Definition sample_sealed : PendingBlock * list entry :=
  (mkPendingBlock "00ab" "77cd" 840000 "alice" 3,
   [("alice", float_of_Z 8); ("bob", float_of_Z 16); ("alice", float_of_Z 4)]).
(** The window of the block, cut at a cumulative difficulty of 10: alice's last
    share and bob's before it. *)
Lemma pplns_window_of_block_witness :
  exists s : @store sample_redis, drain [1; 2; 3; 4; 5] (with_queue (sample_log_db false) sample_queue) no_store
    = Some (with_queue (sample_log_db false) [], s) /\
    served (GetPPLNSShares (sample_log_db false) (pb_Mark (fst sample_sealed)) (float_of_Z 10)) s =
      Some (Ok (window_of (rev (drop (trimmed (sample_log_db false) (length (sb_shares sample_book)))
                  (concat (map snd ([] ++ [(fst sample_sealed, snd sample_sealed)]))))) (float_of_Z 10) fzero ∅), s).
Proof.
  apply (@pplns_window_of_block sample_redis sample_redis_laws (sample_log_db false) [1; 2; 3; 4; 5] sample_queue no_store
           [] (fst sample_sealed) (snd sample_sealed) [] (float_of_Z 10)).
  - exact no_store_empty.
  - exact sample_queue_recordable.
  - cbn. lia.
  - cbn. lia.
  - reflexivity.
  - repeat (constructor; [vm_compute; reflexivity|]). constructor.
  - vm_compute. reflexivity.
Defined.
Example sample_window : map_to_list (window_of (rev (drop 1 (snd sample_sealed))) (float_of_Z 10) fzero ∅)
  = [("bob", float_of_Z 16); ("alice", float_of_Z 4)] \/
  map_to_list (window_of (rev (drop 1 (snd sample_sealed))) (float_of_Z 10) fzero ∅)
  = [("alice", float_of_Z 4); ("bob", float_of_Z 16)].
Proof. first [left; vm_compute; reflexivity|right; vm_compute; reflexivity]. Qed.

(** The writer records two shares, between which the payer reads and applies. *)
Definition store_after {A} (m : prog A) (s : @store sample_redis) : @store sample_redis :=
  match served m s with Some (_, s') => s' | None => s end.
Definition result_of {A} (d : A) (m : prog (err_or A)) (s : @store sample_redis) : A :=
  match served m s with Some (Ok a, _) => a | _ => d end.
Definition succeeds {A} (m : prog (err_or A)) (s : @store sample_redis) : bool :=
  match served m s with Some (Ok _, _) => true | _ => false end.
Lemma served_result {A} (d : A) m s : succeeds m s = true -> served m s = Some (Ok (result_of d m s), store_after m s).
Proof. unfold succeeds, result_of, store_after. by destruct (served m s) as [[[] ?]|]. Qed.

^^^^

### WHAT IS REQUIRED
Filter the data above by the word "reflexivity" and copy every line that matches.

### SOLUTION BELOW
  - reflexivity.
  - repeat (constructor; [vm_compute; reflexivity|]). constructor.
  - vm_compute. reflexivity.
Proof. first [left; vm_compute; reflexivity|right; vm_compute; reflexivity]. Qed.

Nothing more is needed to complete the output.